Exactly those lines that run from the one containing "intros Hlive Hverb Hpre Hv r." through the last line of the entries below should be printed, and no others.

Records from a dataset:
▼
(** * Cosmic Canvas 3D: galaxy generation and the disintegration animation

    A shallow embedding of [galaxyUtils.ts] (parameter generator and geometry
    builder) and of [ThreeScene.tsx] (frame loop; speed, spread, generation
    and trigger effects; cleanup), with the properties the specification
    states about them and further properties of the code.

    Numbers are JavaScript numbers with exact arithmetic on the finite values:
    a finite value is a real, and the three special values behave as IEEE 754
    prescribes ([0/0] is [NaN], a comparison with [NaN] is false, ...).  Rounding,
    overflow and the sign of zero are not modelled.  [Math.random] answers from
    a stream of draws that is an argument of every computation. *)

From Stdlib Require Import Reals Lra Lia ZArith List Bool Zfloor.
From stdpp Require Import base list.
Open Scope R_scope.

(** ** JavaScript numbers *)

Module JS.

Inductive num : Type :=
| Fin (r : R)
| PInf
| NInf
| NaN.

Definition Rltb (a b : R) : bool := if Rlt_dec a b then true else false.
Definition Rleb (a b : R) : bool := if Rle_dec a b then true else false.
Definition Reqb (a b : R) : bool := if Req_dec_T a b then true else false.

Definition is_finite (a : num) : bool :=
  match a with Fin _ => true | _ => false end.

Definition neg (a : num) : num :=
  match a with
  | Fin r => Fin (- r)
  | PInf => NInf
  | NInf => PInf
  | NaN => NaN
  end.

Definition add (a b : num) : num :=
  match a, b with
  | NaN, _ | _, NaN => NaN
  | Fin x, Fin y => Fin (x + y)
  | Fin _, i => i
  | i, Fin _ => i
  | PInf, PInf => PInf
  | NInf, NInf => NInf
  | PInf, NInf | NInf, PInf => NaN
  end.

Definition sub (a b : num) : num := add a (neg b).

(** An infinity times a finite [x]: [NaN] at zero, else the sign rule. *)
Definition scale_inf (i : num) (x : R) : num :=
  if Reqb x 0 then NaN else if Rltb x 0 then neg i else i.

Definition mul (a b : num) : num :=
  match a, b with
  | NaN, _ | _, NaN => NaN
  | Fin x, Fin y => Fin (x * y)
  | Fin x, i => scale_inf i x
  | i, Fin x => scale_inf i x
  | PInf, PInf | NInf, NInf => PInf
  | PInf, NInf | NInf, PInf => NInf
  end.

Definition div (a b : num) : num :=
  match a, b with
  | NaN, _ | _, NaN => NaN
  | Fin x, Fin y =>
      if Reqb y 0
      then (if Reqb x 0 then NaN else if Rltb x 0 then NInf else PInf)
      else Fin (x / y)
  | Fin _, _ => Fin 0
  | i, Fin y => if Rltb y 0 then neg i else i
  | _, _ => NaN
  end.

Definition lt (a b : num) : bool :=
  match a, b with
  | NaN, _ | _, NaN => false
  | Fin x, Fin y => Rltb x y
  | Fin _, PInf => true
  | Fin _, NInf => false
  | PInf, _ => false
  | NInf, NInf => false
  | NInf, _ => true
  end.

Definition le (a b : num) : bool :=
  match a, b with
  | NaN, _ | _, NaN => false
  | Fin x, Fin y => Rleb x y
  | Fin _, PInf => true
  | Fin _, NInf => false
  | PInf, PInf => true
  | PInf, _ => false
  | NInf, _ => true
  end.

Definition gt (a b : num) : bool := lt b a.
Definition ge (a b : num) : bool := le b a.

(** [a === b] on numbers. *)
Definition eqb (a b : num) : bool :=
  match a, b with
  | Fin x, Fin y => Reqb x y
  | PInf, PInf | NInf, NInf => true
  | _, _ => false
  end.

(** Truncation toward zero. *)
Definition Ztrunc (r : R) : Z := if Rltb r 0 then Zceil r else Zfloor r.

(** [a % b]: the remainder has the sign of the dividend. *)
Definition rem (a b : num) : num :=
  match a, b with
  | Fin x, Fin y => if Reqb y 0 then NaN else Fin (x - y * IZR (Ztrunc (x / y)))
  | Fin x, PInf | Fin x, NInf => Fin x
  | _, _ => NaN
  end.

End JS.

Export JS (num, Fin, PInf, NInf, NaN).
Coercion JS.Fin : R >-> JS.num.

Declare Scope num_scope.
Delimit Scope num_scope with js.
Bind Scope num_scope with JS.num.
Infix "+" := JS.add : num_scope.
Infix "-" := JS.sub : num_scope.
Infix "*" := JS.mul : num_scope.
Infix "/" := JS.div : num_scope.
Infix "<?" := JS.lt : num_scope.
Infix "<=?" := JS.le : num_scope.
Infix ">?" := JS.gt : num_scope.
Infix ">=?" := JS.ge : num_scope.
Infix "===" := JS.eqb (at level 70, no associativity) : num_scope.
Infix "%%" := JS.rem (at level 40, left associativity) : num_scope.

(** ** The [Math] object *)

Module Math.
Import JS.

Definition PI : num := Fin Rtrigo1.PI.

Definition min (a b : num) : num :=
  match a, b with
  | NaN, _ | _, NaN => NaN
  | _, _ => if lt b a then b else a
  end.

Definition max (a b : num) : num :=
  match a, b with
  | NaN, _ | _, NaN => NaN
  | _, _ => if lt a b then b else a
  end.

Definition floor (a : num) : num :=
  match a with
  | Fin r => Fin (IZR (Zfloor r))
  | other => other
  end.

Definition sqrt (a : num) : num :=
  match a with
  | Fin r => if Rltb r 0 then NaN else Fin (R_sqrt.sqrt r)
  | PInf => PInf
  | _ => NaN
  end.

Definition sin (a : num) : num :=
  match a with Fin r => Fin (Rtrigo_def.sin r) | _ => NaN end.

Definition cos (a : num) : num :=
  match a with Fin r => Fin (Rtrigo_def.cos r) | _ => NaN end.

Definition acos (a : num) : num :=
  match a with
  | Fin r => if Rleb (-1) r && Rleb r 1 then Fin (Ratan.acos r) else NaN
  | _ => NaN
  end.

(** An integral real, as an integer. *)
Definition integral (r : R) : bool := Reqb (IZR (Zfloor r)) r.

(** [Math.pow] at finite arguments, the exponent not zero. *)
Definition pow_fin (x y : R) : num :=
  if Rltb 0 x then Fin (Rpower x y)
  else if Reqb x 0 then (if Rltb 0 y then Fin 0 else PInf)
  else if integral y then Fin (powerRZ x (Zfloor y))
  else NaN.

Definition pow (a b : num) : num :=
  match b with
  | NaN => NaN
  | Fin y =>
      if Reqb y 0 then Fin 1
      else match a with
           | NaN => NaN
           | Fin x => pow_fin x y
           | PInf => if Rltb 0 y then PInf else Fin 0
           | NInf =>
               if Rltb 0 y
               then (if integral y && Z.odd (Zfloor y) then NInf else PInf)
               else Fin 0
           end
  | PInf =>
      match a with
      | Fin x =>
          if Rltb 1 (Rabs x) then PInf
          else if Reqb (Rabs x) 1 then NaN else Fin 0
      | PInf | NInf => PInf
      | NaN => NaN
      end
  | NInf =>
      match a with
      | Fin x =>
          if Rltb 1 (Rabs x) then Fin 0
          else if Reqb (Rabs x) 1 then NaN else PInf
      | PInf | NInf => Fin 0
      | NaN => NaN
      end
  end.
Lemma for_each_live_returns st verb per l w w' :
  dispatches st verb per ->
  check_mode (module (self w)) = false ->
  for_each l (visit per) w = (Returned tt, w') ->
  spawned w' =
    (spawned w ++
     map (command_vector (brew_path (self w)) verb (service_options (self w))) l)%list /\
  failed (self w') = failed (self w).
Proof.
  intros D. revert w. induction l as [|p l IH]; intros w Hlive; simpl.
  - unfold ret. intros H. inversion H; subst. now rewrite app_nil_r.
  - unfold bind.
    pose proof (visit_same_config p w D) as (Em & Eb & Eo & _).
    pose proof (fun w1 => @visit_live_returns st verb per p w w1 D Hlive) as Hp.
    destruct (visit per p w) as [[[]|e] w1]; simpl in *; [|discriminate].
    intros H. destruct (Hp w1 eq_refl) as [Hs Hf].
    apply IH in H; [|now rewrite Em]. destruct H as [Hs' Hf'].
    rewrite Hs', Hs, Eb, Eo, <- app_assoc, Hf', Hf. split; reflexivity.
Qed.

Lemma HomebrewService_new_repack m brew l l' st opts :
  HomebrewService_new m brew (Some l') st opts =
  repack (Some l') (HomebrewService_new m brew (Some l) st opts).
Proof. reflexivity. Qed.

(** What a request knows of a shorter one that a live run got through
    without failure: the loop gets through that prefix in the same way. *)
Lemma live_prefix m brew st verb per opts pre rest c msg w1 :
  check_mode m = false ->
  dispatches st verb per ->
  run (HomebrewService_new m brew (Some pre) st opts) = (Returned (false, c, msg), w1) ->
  exists w,
    for_each pre (visit per)
      (HomebrewService_new m brew (Some (pre ++ rest)%list) st opts) = (Returned tt, w) /\
    module (self w) = m /\ brew_path (self w) = PStr brew /\
    service_options (self w) = opts /\
    failed (self w) = false /\ changed (self w) = c /\
    changed_count (self w) = changed_count (self w1) /\
    unchanged_count (self w) = unchanged_count (self w1) /\
    spawned w = spawned w1 /\
    spawned w1 = map (command_vector (PStr brew) verb opts) pre.
Proof.
  intros Hlive D Hrun.
  set (w0 := HomebrewService_new m brew (Some pre) st opts) in *.
  rewrite (@run_for_each st verb per w0 pre D eq_refl eq_refl) in Hrun.
  rewrite (HomebrewService_new_repack m brew pre (pre ++ rest)%list st opts).
  fold w0. rewrite (for_each_repack (Some (pre ++ rest)%list) pre w0 D).
  pose proof (for_each_same_config pre w0 D) as (Em & Eb & Eo & _).
  pose proof (fun msg' w' => @for_each_live_raises st verb per pre w0 msg' w' D Hlive) as Hraise.
  pose proof (fun w' => @for_each_live_returns st verb per pre w0 w' D Hlive) as Hret.
  destruct (for_each pre (visit per) w0) as [[[]|e] w'] eqn:Hloop; cbn [fst snd] in *.
  - destruct (summarize_spec w') as (msg' & Hsum & _). rewrite Hsum in Hrun.
    inversion Hrun; subst. destruct (Hret w' eq_refl) as [Hs _].
    exists (repack (Some (pre ++ rest)%list) w'). cbn.
    repeat split; auto.
  - destruct e; try discriminate.
    destruct (summarize_spec w') as (msg' & Hsum & _). rewrite Hsum in Hrun.
    inversion Hrun. rewrite (Hraise _ _ eq_refl) in *. discriminate.
Qed.

Lemma summarize_failed w :
  failed (self w) = true ->
  summarize w = (Returned (true, changed (self w), message (self w)), w).
Proof.
  intros Hf. unfold summarize, _status, bind, attr, assign, ret.
  rewrite Hf. cbn [negb andb]. rewrite Hf. reflexivity.
Qed.

(** ** Live runs *)


(** C3, as the code has it: in a live run a malformed service name ends
    the run when the loop reaches it.  The result is failed with the message
    [Invalid package: <name>.]; no command runs for it or for a later
    service; the commands of the services before it have run, one each. *)
Theorem invalid_name_stops_run m brew st verb opts pre bad post c msg w1 :
  check_mode m = false ->
  verb_of st = Some verb ->
  run (HomebrewService_new m brew (Some pre) st opts) = (Returned (false, c, msg), w1) ->
  valid_package bad = false ->
  let r := run (HomebrewService_new m brew (Some (pre ++ bad :: post)%list) st opts) in
  fst r = Returned (true, c, "Invalid package: " ++ format0 bad ++ ".") /\
  spawned (snd r) = map (command_vector (PStr brew) verb opts) pre /\
  changed_count (self (snd r)) = changed_count (self w1) /\
  unchanged_count (self (snd r)) = unchanged_count (self w1).
Proof.
  intros Hlive Hverb Hpre Hv r.
  destruct (verb_of_dispatches _ Hverb) as [per D].
  destruct (@live_prefix m brew st verb per opts pre (bad :: post) c msg w1 Hlive D Hpre)
    as (w & Hloop & Em & Eb & Eo & Ef & Ec & Ecc & Euc & Es & Es1).
  assert (Hr : r =
    (Returned (true, c, "Invalid package: " ++ format0 bad ++ "."),
     Machine (with_message ("Invalid package: " ++ format0 bad ++ ".")
                (with_failed true (with_current_package (Some PNone) (self w))))
             (spawned w1))).
  { subst r.
    rewrite (@run_for_each st verb per
               (HomebrewService_new m brew (Some (pre ++ bad :: post)%list) st opts)
               (pre ++ bad :: post)%list D eq_refl eq_refl).
    rewrite for_each_app, Hloop.
    cbn [for_each]. unfold bind at 1.
    rewrite (@visit_invalid per bad w Hv).
    rewrite summarize_failed by reflexivity.
    cbn [self changed message with_message with_failed with_current_package].
    rewrite Es, Ec. reflexivity. }
  rewrite Hr. cbn. rewrite Ecc, Euc, Es1. repeat split.
Qed.

(** A module for examples: [run_command] answers on the error stream by
    the last word of the command, the service name, and with nothing for a
    name that is not listed. *)
Fixpoint stderr_of (answers : list (string * string)) (name : pyval) : string :=
  match answers with
  | [] => ""
  | (n, err) :: rest => if pyval_eqb name (PStr n) then err else stderr_of rest name
  end.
▲
ANSWER AREA:
  intros Hlive Hverb Hpre Hv r.
  destruct (verb_of_dispatches _ Hverb) as [per D].
  destruct (@live_prefix m brew st verb per opts pre (bad :: post) c msg w1 Hlive D Hpre)
    as (w & Hloop & Em & Eb & Eo & Ef & Ec & Ecc & Euc & Es & Es1).
  assert (Hr : r =
    (Returned (true, c, "Invalid package: " ++ format0 bad ++ "."),
     Machine (with_message ("Invalid package: " ++ format0 bad ++ ".")
                (with_failed true (with_current_package (Some PNone) (self w))))
             (spawned w1))).
  { subst r.
    rewrite (@run_for_each st verb per
               (HomebrewService_new m brew (Some (pre ++ bad :: post)%list) st opts)
               (pre ++ bad :: post)%list D eq_refl eq_refl).
    rewrite for_each_app, Hloop.
    cbn [for_each]. unfold bind at 1.
    rewrite (@visit_invalid per bad w Hv).
    rewrite summarize_failed by reflexivity.
    cbn [self changed message with_message with_failed with_current_package].
    rewrite Es, Ec. reflexivity. }
  rewrite Hr. cbn. rewrite Ecc, Euc, Es1. repeat split.
Qed.

(** A module for examples: [run_command] answers on the error stream by
    the last word of the command, the service name, and with nothing for a
    name that is not listed. *)
Fixpoint stderr_of (answers : list (string * string)) (name : pyval) : string :=
  match answers with
  | [] => ""
  | (n, err) :: rest => if pyval_eqb name (PStr n) then err else stderr_of rest name
  end.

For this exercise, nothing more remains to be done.